Is $(f+g)x=f(x)+g(x)$ always true? My Attempt: 
If Variable is same then  $$(f+g)x=f(x)+g(x)$$  it's always true.
Thanks in Advance..
 A: The equation $(f+g)(x)=f(x)+g(x)$ is how addition of functions is generally defined (where “generally” here is more of a hedge word; I'm not aware of any other definition in use, however I don't want to completely exclude the possibility). It is called “pointwise addition”.
More exactly, if $A$ is an additive structure (that is, a set on which addition is defined), then given two functions $f:X\to A$ and $g:Y\to A$, then their sum is the function $(f+g):(X\cap Y)\to A$ with $(f+g)(x) = f(x)+g(x)$.
A: Whenever it makes sense to talk about $f + g$, it's true.

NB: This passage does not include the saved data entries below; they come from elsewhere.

(* ===== verification/Durable.v ===== *)
(** * What a replica writes down, and what a restart reads back

    The operations of [RaftCluster] ([src/facade/cluster_runtime.rs]) between a
    replica and its write-ahead log: the record of a replica, whole or as the part a
    segment does not cover yet, the restoration of a record, and the fatal event a
    failed write fires.

    The theorems join this to the log on disk of [WalStore.v]: the record cut by the
    group is the one the log would cut from the whole record, and a replica whose
    record was appended and synced gets its hard state, log, snapshot, commit index,
    applied index and role back from the directory a crash leaves. What it does not
    get back is the apply work it had in flight: the restored replica counts it as
    done. *)

From stdpp Require Import base strings pretty numbers sorting gmap fin_maps sets list.
From S2P Require Import Prelude Types Bytes Slice Membership Node Wal WalSegments WalBinary WalStore WalStoreSafety Config Pipeline Cluster Election Append GroupInv Replication ReplicationSafety Votes Reads Reconfig.

(** ** Records *)

Definition first_retained (node : Node) : LogIndex :=
  let snapshot_index := snapshot_index_or_default (nd_installed_snapshot node) in
  if (0 <? snapshot_index)%N then snapshot_index +s 1 else index_or_default (head (nd_log node)).

Definition wal_record_shell (node_id : NodeId) (node : Node) (c : RaftCluster) : WalRecord :=
  mkWalRecord (rc_group_id c) node_id (nd_hard_state node) (membership c) [] false (nd_installed_snapshot node)
    (mkApplySnapshotFence (nd_applied_index node) (nd_commit_index node)
       (snapshot_index_or_default (nd_installed_snapshot node)) (first_retained node)) "".

Definition seal (record : WalRecord) : WalRecord := record <| wr_checksum := matrixraft_wal_checksum record |>.
Lemma spread_proposal_terms l e m : transits no_lower (spread_proposal l e m).
Proof.
  intros c. unfold spread_proposal. pose proof (begin_renewal_quiet c) as H1.
  destruct (begin_leader_lease_renewal c) as [b c1]. cbn [snd] in H1. etrans; [apply quiet_no_lower, H1|]. cbn zeta.
  set (c2 := if b then _ else c1).
  assert (quiet c1 c2) as H2 by (subst c2; destruct b; [apply record_confirmation_quiet|reflexivity]). clearbody c2.
  etrans; [apply quiet_no_lower, H2|].
  apply (bind_step no_lower); [apply replicate_entry_terms|intros _].
  apply (transits_bind no_lower); [intros c'; apply quiet_no_lower, refresh_commit_index_quiet|intros _ c'].
  destruct b; [apply quiet_no_lower, finish_renewal_quiet|reflexivity].
Qed.

Lemma propose_terms payload options : transits no_lower (propose_with_options payload options).
Proof.
  intros c. unfold propose_with_options. destruct (admit_proposal payload options c) as [[l leader]|]; [|reflexivity].
  apply (bind_step no_lower); [apply quiet_no_lower, make_room_quiet|intros _ c1]. unfold append_proposal.
  destruct (next_log_index c1) as [i|x]; [|reflexivity]. cbn zeta.
  match goal with |- context [register_proposal i ?m c1] => generalize m end. intros m.
  etrans; [apply (same_term _ (register_proposal i m c1)); by destruct m|].
  apply (bind_step no_lower); [apply spread_proposal_terms|intros _ c'; reflexivity].
Qed.
(** Two workers inside a fetch of one channel: a second mail arrives, is fired and
    consumed, before the first is drained. *)
Definition sample_slot_ops : list (SlotOp N) :=
  [SRegister 1 8; STrySend 1 Normal 10%N; SFire 0; SSelect 4; SConsume 0; SSend 1 Urgent 20%N; SFire 0; SSelect 4].
Definition sample_slot : Slot N := default slot_start (run_slot sample_slot_ops slot_start).
Definition sample_slot_rest : list (SlotOp N) := [SConsume 0; SDrain 0; SDrain 0].
Definition sample_slot_end : Slot N := default slot_start (run_slot sample_slot_rest sample_slot).

Lemma channels_deliver_everything_witness :
  work sample_slot = 3%nat /\ sl_left sample_slot_end !! 1%N = Some (mkLanes [20%N] [10%N] [])
  /\ forall c, sl_channels sample_slot_end !! 1%N = Some c -> sl_left sample_slot_end !! 1%N = sl_accepted sample_slot_end !! 1%N.
Proof.
  do 2 (split; [vm_compute; reflexivity|]). intros c Hc.
  assert (run_slot sample_slot_ops slot_start = Some sample_slot) as Hr by (vm_compute; reflexivity).
  destruct (channels_deliver_everything sample_slot_ops sample_slot Hr) as [_ H].
  destruct (H sample_slot_rest sample_slot_end) as [_ Hd]; [repeat constructor|vm_compute; reflexivity|].
  apply (Hd) with (c := c); [|exact Hc]. intros [] Ho; try discriminate Ho; cbn -[select_into]; [reflexivity| |reflexivity|reflexivity].
  unfold select_into. cbn -[take_selection]. reflexivity.
Defined.
Definition driver_start (options : DriverOptions) : Result DriverInner :=
  match DriverOptions_validate options with
  | Err e => Err e
  | Ok _ => Ok (mkDriverInner options tick_state_new 0 0 0 0 0 0 true 0 [] [] [])
  end.

Definition bump_pass (d : DriverInner) : DriverInner :=
  d <| di_fire_pass ::= (fun pass => wrapping_add pass 1) |>.

(** The locked part of [advance_to]. *)
Definition gather (now_ms : N) (d : DriverInner) : DriverInner :=
  let '(state, due, counts) := advance now_ms (di_state d) in
  let d := d <| di_state := state |>
             <| di_ticks_dropped ::= (fun n => n + tc_dropped counts)%N |>
             <| di_ticks_skipped ::= (fun n => n + tc_skipped counts)%N |> in
  let '(d, due) :=
    if di_ticks_enabled d then (d, due)
    else (d <| di_ticks_suppressed ::= (fun n => n + N.of_nat (length due))%N |>, []) in
  let d := d <| di_due := due |> in
  if bool_decide (due = []) then d else bump_pass d.

Definition driver_register (key : DriverGroupKey) (receiver interval_ms : N) (d : DriverInner) : Result unit * DriverInner :=
  let '(result, state) := register_group_every (di_options d) key receiver interval_ms (di_state d) in
  let d := d <| di_state := state |> in
  match result with
  | Err e => (Err e, d)
  | Ok wake_ticker => (Ok tt, if wake_ticker then d <| di_registration_wakes ::= N.succ |> else d)
  end.

(** [cancel_group] up to its return or its wait: [None] while it waits. *)
Definition cancel_group (caller : N) (on_the_ticker : bool) (key : DriverGroupKey) (d : DriverInner)
    : option bool * DriverInner :=
  match vacate key (di_state d) with
  | None => (Some false, d)
  | Some (_, state) =>
      let d := d <| di_state := state |> in
      let pass := di_fire_pass d in
      if ((pass `mod` 2 =? 1)%N && negb on_the_ticker)%bool
      then (None, d <| di_cancel_quiesce_waits ::= N.succ |> <| di_waiting ::= cons (mkCancelWait caller pass) |>)
      else (Some true, d)
  end.

Record DriverStats := mkDriverStats {
  dst_registered_groups : nat; dst_ticks_fired : N; dst_ticks_dropped : N; dst_ticks_skipped : N;
  dst_ticks_suppressed : N; dst_registration_wakes : N; dst_cancel_quiesce_waits : N; dst_clock_ms : N
}.
Definition driver_stats (d : DriverInner) : DriverStats :=
  mkDriverStats (size (tk_groups (di_state d))) (di_ticks_fired d) (di_ticks_dropped d) (di_ticks_skipped d)
    (di_ticks_suppressed d) (di_registration_wakes d) (di_cancel_quiesce_waits d) (tk_clock_ms (di_state d)).

(** One critical section, or one call of a receiver. [None]: it cannot be taken now. *)
Inductive DriverOp :=
  | OpRegister (key : DriverGroupKey) (receiver interval_ms : N)
  | OpCancel (caller : N) (on_the_ticker : bool) (key : DriverGroupKey)
  | OpCancelReturns (caller : N)
  | OpGather (now_ms : N)
  | OpFire
  | OpEndPass
  | OpEnableTicks (enabled : bool).

(** The ticker is between two passes: nothing gathered is left to call. *)
Definition idle (d : DriverInner) : bool := (di_fire_pass d `mod` 2 =? 0)%N.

Specifically, it makes sense when:


*

*The domains of $f$ and $g$ to be the same set $A$,

*The codomains of $f$ and $g$ to be the same set $B$,

*The operation $+$ makes sense on $B$.


By the third point, I mean that $B$ is a set like $\Bbb{R}$, or $\Bbb{C}$, or $M_{2 \times 2}(\Bbb{R})$, or just some other set with some sensible addition defined on it. All we require is that the set be closed under the $+$ operation, i.e. $b_1 + b_2 \in B$ for all $b_1, b_2 \in B$.
For example, if $f, g : \Bbb{C} \to \Bbb{C}$ such that $f(z) = \overline{z}$ and $g(z) = |z|$, then $f + g$ makes sense, and we define $f + g : \Bbb{C} \to \Bbb{C}$ by
$$(f + g)(z) = f(z) + g(z) = \overline{z} + |z|.$$
If, on the other hand, we had $f : \Bbb{R} \to \Bbb{R}$ and $g : M_{2 \times 2}(\Bbb{R}) \to \Bbb{R}$ defined by $f(x) = 2x$ and $g(M) = \operatorname{Tr}(M) - 6$, then $f + g$ would not make sense, since $f$ and $g$ have different domains. We could not say $(f + g)(x) = f(x) + g(x)$, because it's not clear whether $x$ is a real number, or a two-by-two real matrix.
So yeah, whenever $f + g$ makes sense, what you wrote is true.